→ **How to complete this task**
Work out how many lines below contain the word "rewrite", then give that number alone.

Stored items
________________
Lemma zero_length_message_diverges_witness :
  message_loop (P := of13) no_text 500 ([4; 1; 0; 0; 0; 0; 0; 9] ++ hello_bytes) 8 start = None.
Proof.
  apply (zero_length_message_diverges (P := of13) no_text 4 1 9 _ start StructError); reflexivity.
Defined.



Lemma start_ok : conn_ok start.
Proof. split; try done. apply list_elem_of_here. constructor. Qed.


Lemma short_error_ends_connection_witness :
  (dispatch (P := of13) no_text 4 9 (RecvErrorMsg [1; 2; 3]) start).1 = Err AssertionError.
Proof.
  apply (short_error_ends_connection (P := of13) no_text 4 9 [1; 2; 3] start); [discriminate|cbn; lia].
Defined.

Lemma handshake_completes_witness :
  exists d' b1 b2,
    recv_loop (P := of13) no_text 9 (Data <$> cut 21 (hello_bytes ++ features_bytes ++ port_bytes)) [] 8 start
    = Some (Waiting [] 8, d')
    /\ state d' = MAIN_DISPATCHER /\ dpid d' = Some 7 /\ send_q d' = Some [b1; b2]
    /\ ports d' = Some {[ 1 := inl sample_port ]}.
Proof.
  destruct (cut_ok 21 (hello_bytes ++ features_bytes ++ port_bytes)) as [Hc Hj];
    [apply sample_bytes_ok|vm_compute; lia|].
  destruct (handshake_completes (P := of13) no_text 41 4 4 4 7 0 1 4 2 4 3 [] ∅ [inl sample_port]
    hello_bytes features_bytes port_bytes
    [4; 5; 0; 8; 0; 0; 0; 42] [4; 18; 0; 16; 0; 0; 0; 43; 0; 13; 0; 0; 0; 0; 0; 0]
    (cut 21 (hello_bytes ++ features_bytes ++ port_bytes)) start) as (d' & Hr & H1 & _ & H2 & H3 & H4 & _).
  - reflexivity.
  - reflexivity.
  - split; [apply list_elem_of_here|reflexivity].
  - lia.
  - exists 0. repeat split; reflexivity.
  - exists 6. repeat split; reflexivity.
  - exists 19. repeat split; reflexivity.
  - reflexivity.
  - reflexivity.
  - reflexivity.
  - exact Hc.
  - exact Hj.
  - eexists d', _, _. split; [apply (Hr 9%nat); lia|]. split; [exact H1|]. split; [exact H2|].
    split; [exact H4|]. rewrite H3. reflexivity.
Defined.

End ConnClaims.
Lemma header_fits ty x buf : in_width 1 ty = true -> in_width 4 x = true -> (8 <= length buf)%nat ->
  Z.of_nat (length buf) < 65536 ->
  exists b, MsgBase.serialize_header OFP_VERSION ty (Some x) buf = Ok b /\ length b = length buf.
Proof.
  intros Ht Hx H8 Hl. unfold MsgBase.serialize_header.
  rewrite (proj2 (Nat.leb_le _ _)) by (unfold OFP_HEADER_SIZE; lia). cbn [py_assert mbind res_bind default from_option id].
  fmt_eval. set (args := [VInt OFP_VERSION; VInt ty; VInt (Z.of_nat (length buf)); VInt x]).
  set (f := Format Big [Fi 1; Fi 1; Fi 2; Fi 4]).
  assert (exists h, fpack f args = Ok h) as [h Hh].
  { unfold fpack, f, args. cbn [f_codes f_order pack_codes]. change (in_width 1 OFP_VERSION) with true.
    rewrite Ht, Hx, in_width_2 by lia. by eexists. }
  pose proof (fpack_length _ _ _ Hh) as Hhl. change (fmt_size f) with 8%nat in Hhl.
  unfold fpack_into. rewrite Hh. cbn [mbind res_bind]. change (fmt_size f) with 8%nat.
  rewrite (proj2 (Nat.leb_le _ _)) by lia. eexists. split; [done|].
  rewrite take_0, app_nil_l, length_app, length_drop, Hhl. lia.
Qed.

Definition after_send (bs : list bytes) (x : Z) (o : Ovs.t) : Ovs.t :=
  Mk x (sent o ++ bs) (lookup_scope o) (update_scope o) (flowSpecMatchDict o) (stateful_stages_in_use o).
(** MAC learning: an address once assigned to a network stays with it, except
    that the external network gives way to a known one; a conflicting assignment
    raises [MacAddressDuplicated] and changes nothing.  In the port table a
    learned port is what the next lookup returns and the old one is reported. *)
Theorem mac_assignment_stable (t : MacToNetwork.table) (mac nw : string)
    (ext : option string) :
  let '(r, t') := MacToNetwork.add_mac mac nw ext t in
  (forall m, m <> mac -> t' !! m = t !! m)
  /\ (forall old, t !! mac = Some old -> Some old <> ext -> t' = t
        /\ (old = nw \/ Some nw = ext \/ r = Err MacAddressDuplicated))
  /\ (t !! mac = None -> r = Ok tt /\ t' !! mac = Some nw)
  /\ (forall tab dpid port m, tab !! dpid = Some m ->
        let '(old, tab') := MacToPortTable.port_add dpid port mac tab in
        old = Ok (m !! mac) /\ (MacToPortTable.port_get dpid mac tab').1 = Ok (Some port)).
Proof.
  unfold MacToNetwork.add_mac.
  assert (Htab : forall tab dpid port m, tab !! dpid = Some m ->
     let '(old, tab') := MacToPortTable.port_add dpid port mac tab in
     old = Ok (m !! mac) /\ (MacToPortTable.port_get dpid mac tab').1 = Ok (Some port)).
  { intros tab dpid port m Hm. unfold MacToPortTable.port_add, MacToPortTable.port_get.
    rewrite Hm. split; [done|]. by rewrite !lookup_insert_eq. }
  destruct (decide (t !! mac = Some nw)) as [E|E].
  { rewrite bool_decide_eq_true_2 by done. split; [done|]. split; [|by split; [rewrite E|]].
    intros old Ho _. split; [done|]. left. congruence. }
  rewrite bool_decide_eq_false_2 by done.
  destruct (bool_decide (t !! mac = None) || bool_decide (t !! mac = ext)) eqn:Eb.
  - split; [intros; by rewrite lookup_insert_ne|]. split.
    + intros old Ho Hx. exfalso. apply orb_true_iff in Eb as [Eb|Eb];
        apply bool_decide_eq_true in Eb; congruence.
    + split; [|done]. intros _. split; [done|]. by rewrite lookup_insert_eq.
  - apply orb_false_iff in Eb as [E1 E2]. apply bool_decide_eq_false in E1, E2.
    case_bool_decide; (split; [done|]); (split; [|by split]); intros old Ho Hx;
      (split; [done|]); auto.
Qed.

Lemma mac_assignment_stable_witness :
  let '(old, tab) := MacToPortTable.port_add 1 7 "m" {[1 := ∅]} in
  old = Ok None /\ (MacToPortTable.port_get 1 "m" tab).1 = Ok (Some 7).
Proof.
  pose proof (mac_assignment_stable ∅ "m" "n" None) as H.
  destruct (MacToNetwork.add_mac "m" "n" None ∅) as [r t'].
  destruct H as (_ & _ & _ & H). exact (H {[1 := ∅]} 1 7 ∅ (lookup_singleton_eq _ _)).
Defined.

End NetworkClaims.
________________
→ **Exercise output**
11